In December, 96,000 Seattle-area renters said they were behind on rent, according to a Census Bureau survey.

In addition to residents struggling to keep up with rent payments are dozens of businesses across Capitol Hill that have not been paying landlords through the pandemic. The lifting of the restriction will likely bring a ripple of closures for some of these cases where agreements cannot be pounded out.

In Seattle, laws have been put in place to help protect tenants once the eviction restrictions are lifted including ordinances requiring payment plan options for late rent during or within six months after the city’s COVID-19 state of emergency ends, a “financial hardship” defense for eviction court proceedings, a ban on eviction during winter months, and a ban on evictions during the school year for families and teachers. Some local efforts, meanwhile, are channeling relief funding direct to landlords.

District 3 representative Kshama Sawant has said the ban should continue, calling on the restrictions to remain in place “through to the end of the COVID public health emergency.”

UPDATE 1:07 PM: Monday afternoon, Sawant announced her office will introduce legislation in an attempt to extend the ban. In the announcement, Sawant offered no details of what her legislation will entail and how it would overcome the mayor’s plan to allow the executive-ordered restrictions to end. In 2020, Sawant’s legislation banning evictions during Seattle’s winter months was passed by the council and was allowed to become law by then Mayor Jenny Durkan who opposed the moratorium but chose not to launch a veto fight with the council over the matter.

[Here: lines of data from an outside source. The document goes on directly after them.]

(* ===== verification/FileSettle.v ===== *)
(** * What happens between calls

    Callbacks of appends and the producer of logs keep the invariant; closing a
    handle drops a reference like a callback. *)
From S2P Require Import Prelude.
From S2P Require Import State.
From S2P Require Import Types.
From S2P Require Import Posix.
From S2P Require Heap.
From S2P Require Import FigNode.
From S2P Require Import Bitmap.
From S2P Require Import LogQueue.
From S2P Require Import FileIface.
From S2P Require Import Gdp.
From S2P Require Import LogEnt.
From S2P Require Import LogEntProof.
From S2P Require Import File.
From S2P Require Import FileSpec.
From S2P Require Import FileFocus.
From S2P Require Import FileRead.
From S2P Require Import FileRep.
From S2P Require Import FileStep.

#[local] Open Scope Z_scope.

(** A list with distinct tags in a set is no longer than the set. *)
Lemma tagged_length {A B} `{Countable B} (l : list A) (tag : B → A → Prop) : ∀ D : gset B,
  NoDup l → (∀ a, a ∈ l → ∃ b, b ∈ D ∧ tag b a) →
  (∀ b a a', tag b a → tag b a' → a = a') → (length l ≤ size D)%nat.
Proof.
  induction l as [|a l IH]; intros D Hnd Htag Hfun; simpl; [lia|].
  apply NoDup_cons in Hnd as [Ha Hnd].
  destruct (Htag a) as (b & Hb & Hba); [by left|].
  assert (length l ≤ size (D ∖ {[b]}))%nat as Hle.
  { apply IH; [done| |done]. intros a' Ha'. destruct (Htag a') as (b' & Hb' & Hba'); [by right|].
    exists b'. split; [|done]. apply elem_of_difference. split; [done|].
    intros ->%elem_of_singleton. rewrite (Hfun b a a') in Ha by done. done. }
  assert (size D = S (size (D ∖ {[b]}))) as ->; [|lia].
  rewrite (union_difference_singleton_L b D) at 1 by done.
  rewrite size_union by set_solver. by rewrite size_singleton.
Qed.

Section proof.
Context {G : Type} `{GdpLaws G} `{!Heap.Allocator} `{!FileConfig}.
Implicit Types (s : gfs G) (y : sys G) (p : floc) (F : gdpfs_file_t G).
Implicit Types (E : gmap file_gname (list fent)) (hs : gmap Z file_gname) (L : gdp_logs).

(** ** Dropping a reference *)

(** The list of recently closed files is never full when a file is inserted. *)
Lemma rc_room U s E hs L g p :
  rep U s E hs L → file_hash s !! g = Some p → p ∉ recently_closed_list s →
  0 ≤ recently_closed_size s < RC_CAP.
Proof.
  intros Hr Hp Hnot. pose proof Hr as []. rewrite rp_rc_size. split; [lia|].
  assert (length (p :: recently_closed_list s) ≤ size (dom E))%nat as Hle.
  { apply (tagged_length _ (λ g p, file_hash s !! g = Some p)); [by apply NoDup_cons| |congruence].
    intros q [->|Hq]%elem_of_cons.
    - exists g. split; [|done]. destruct (rp_hash _ _ Hp) as (F & es & _ & ? & _). by eapply elem_of_dom_2.
    - apply rp_rc in Hq as (g' & F & Hg' & _). exists g'. split; [|done].
      destruct (rp_hash _ _ Hg') as (F' & es & _ & ? & _). by eapply elem_of_dom_2. }
  rewrite size_dom in Hle. simpl in Hle. lia.
Qed.

Definition closed_list s p (n : nat) : list floc :=
  if decide (n = 0%nat) then p :: recently_closed_list s else recently_closed_list s.

Definition unreffed (n : nat) F : gdpfs_file_t G :=
  set_recently_closed (bool_decide (n = 0%nat)) (set_ref_count (Z.of_nat n) F).

Lemma unref_foc s y p F n :
  ref_count F = Z.of_nat n + 1 → in_width 32 (Z.of_nat n + 1) → recently_closed F = false →
  0 ≤ recently_closed_size s < RC_CAP →
  recently_closed_size s = Z.of_nat (length (recently_closed_list s)) →
  _file_unref p (foc s y p F) =
    Ok (GDPFS_STAT_OK, set_rc (closed_list s p n) (Z.of_nat (length (closed_list s p n))) (foc s y p (unreffed n F))).
Proof.
  intros Hrc Hw Hcl Hroom Hsize. unfold _file_unref.
  rewrite (bind_ok _ _ _ _ _ (foc_update _ _ _ _ _)), (bind_ok _ _ _ _ _ (foc_the_file _ _ _ _)). cbv beta.
  set (F1 := set_ref_count _ _).
  assert (F1 = set_ref_count (Z.of_nat n) F) as ->.
  { unfold F1. f_equal. rewrite Hrc, wrap_small; [lia|]. unfold in_width in *. lia. }
  unfold closed_list, unreffed.
  change (ref_count (set_ref_count (Z.of_nat n) F)) with (Z.of_nat n).
  destruct (decide (n = 0%nat)) as [->|Hn].
  - change (Z.of_nat 0 =? 0) with true. cbv iota. unfold _recently_closed_insert.
    rewrite (bind_ok _ _ _ _ _ (foc_the_file _ _ _ _)). cbv beta.
    change (recently_closed (set_ref_count (Z.of_nat 0) F)) with (recently_closed F). rewrite Hcl.
    rewrite (bind_ok _ _ _ tt (foc s y p (set_ref_count (Z.of_nat 0) F))) by done.
    rewrite (bind_ok _ _ _ _ _ (foc_update _ _ _ _ _)), (bind_ok _ _ _ _ _ (foc_get _ _ _ _)). cbv beta zeta.
    change (recently_closed_size (foc _ _ _ _)) with (recently_closed_size s).
    change (recently_closed_list (foc _ _ _ _)) with (recently_closed_list s).
    rewrite (proj2 (Z.leb_le _ _)), (proj2 (Z.leb_le 0 _)) by lia. unfold st_assert. cbn [andb].
    rewrite (bind_ok _ _ _ tt _) by done. rewrite (proj2 (Z.eqb_neq _ _)) by lia.
    unfold mbind, st_bind, st_modify, mret, st_ret. rewrite bool_decide_eq_true_2 by done.
    do 3 f_equal. simpl length. lia.
  - rewrite (proj2 (Z.eqb_neq _ _)) by lia. unfold mret, st_ret. do 2 f_equal.
    rewrite bool_decide_eq_false_2, <-Hsize by done. unfold set_rc, foc. simpl. f_equal.
    unfold set_recently_closed, set_ref_count. simpl. by rewrite <-Hcl.
Qed.

(** The state after a reference to [p] was dropped: a handle or a callback. *)
Definition released s p F (n acks : nat) fhs' pend' : gfs G :=
  mkGfs (g_sys s) fhs' (g_files s)
    (<[p := unreffed n (set_outstanding_reqs (Z.of_nat acks) F)]> (g_objs s)) (file_hash s)
    (closed_list s p n) (Z.of_nat (length (closed_list s p n))) (g_queue s) pend' (g_sched s).

Lemma rep_release U s E hs L g p F es n acks hs' fhs' pend' :
  rep U s E hs L → file_hash s !! g = Some p → g_objs s !! p = Some F → E !! g = Some es →
  handles_of hs' g = (n - acks)%nat → (handles_of hs' g ≤ handles_of hs g)%nat → acks_of p pend' = acks → (acks ≤ n)%nat →
  (handles_of hs g + acks_of p (g_pending s) = S n)%nat →
  (∀ g', g' ≠ g → handles_of hs' g' = handles_of hs g') →
  (∀ p', p' ≠ p → acks_of p' pend' = acks_of p' (g_pending s)) →
  hs' ⊆ hs → (∀ cb, cb ∈ pend' → cb ∈ g_pending s) → (length pend' ≤ length (g_pending s))%nat →
  (∃ b, fhs' = Some b ∧ bm_size b = MAX_FHS ∧ represents b (dom hs')) →
  rep U (released s p F n acks fhs' pend') E hs' L.
Proof.
  intros Hr Hp HF Hes Hh Hmono Hac Hle Hn Hoh Hoa Hsub Hpend Hlen Hfhs.
  pose proof (rp_hash _ _ _ _ _ Hr _ _ Hp) as (F0 & es0 & HF0 & Hes0 & Ho & Hcnt & Hload).
  assert (F0 = F) as -> by congruence. assert (es0 = es) as -> by congruence.
  assert (recently_closed F = false) as Hcl by (rewrite (co_closed _ _ _ Hcnt); apply bool_decide_eq_false_2; lia).
  assert (p ∉ recently_closed_list s) as Hnot.
  { intros (g' & F1 & _ & HF1 & Hc)%(rp_rc _ _ _ _ _ Hr). congruence. }
  set (F' := unreffed n (set_outstanding_reqs (Z.of_nat acks) F)).
  assert (released s p F n acks fhs' pend' =
    changed s g p F' (g_sys s) fhs' (g_files s) (closed_list s p n) pend' (g_sched s)) as ->.
  { unfold released, changed. f_equal. by rewrite insert_id. }
  pose proof (rep_change U U s E hs hs' L g p es es F' (g_sys s) fhs' (g_files s) (closed_list s p n) pend'
    (g_sched s) Hr (or_introl Hp) Hes) as Hch.
  pose proof (rp_logs _ _ _ _ _ Hr _ _ Hes) as Hlog.
  rewrite log_of_insert, insert_id in Hch by done. apply Hch. pose proof Hr as [].
  constructor; try done.
  - by rewrite log_of_insert.
  - apply Hlog.
  - by apply rp_sound.
  - by destruct Ho.
  - constructor; simpl.
    + f_equal. lia.
    + by rewrite Hac.
    + f_equal. apply bool_decide_ext. lia.
  - intros HU Hne. apply Hload; [done|]. lia.
  - set_solver.
  - intros fh g' Hg'. pose proof (lookup_weaken _ _ _ _ Hg' Hsub) as Hg.
    destruct (rp_handles _ _ Hg) as (p' & Hp' & Hf).
    destruct (decide (g' = g)) as [->|]; [left|by right]. split; [done|]. congruence.
  - intros cb Hcb. right. by apply Hpend.
  - lia.
  - unfold closed_list. case_decide; [by apply NoDup_cons|done].
  - intros q Hq. unfold closed_list. case_decide; [|done]. rewrite elem_of_cons. naive_solver.
  - unfold closed_list, F'. simpl. case_decide as Hn0.
    + rewrite bool_decide_eq_true_2 by done. rewrite elem_of_cons. naive_solver.
    + by rewrite bool_decide_eq_false_2 by done.
Qed.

Harrell’s office said it is continuing to analyze the situation and “evaluate data, improve existing efforts, and seek additional solutions” heading into the lifting of the ban.

“With COVID cases steadily declining, the time has come for the City to move on from the broad approach of the eviction moratoria and instead drive more deliberate and focused efforts to support those most in need,” Harrell said in the announcement.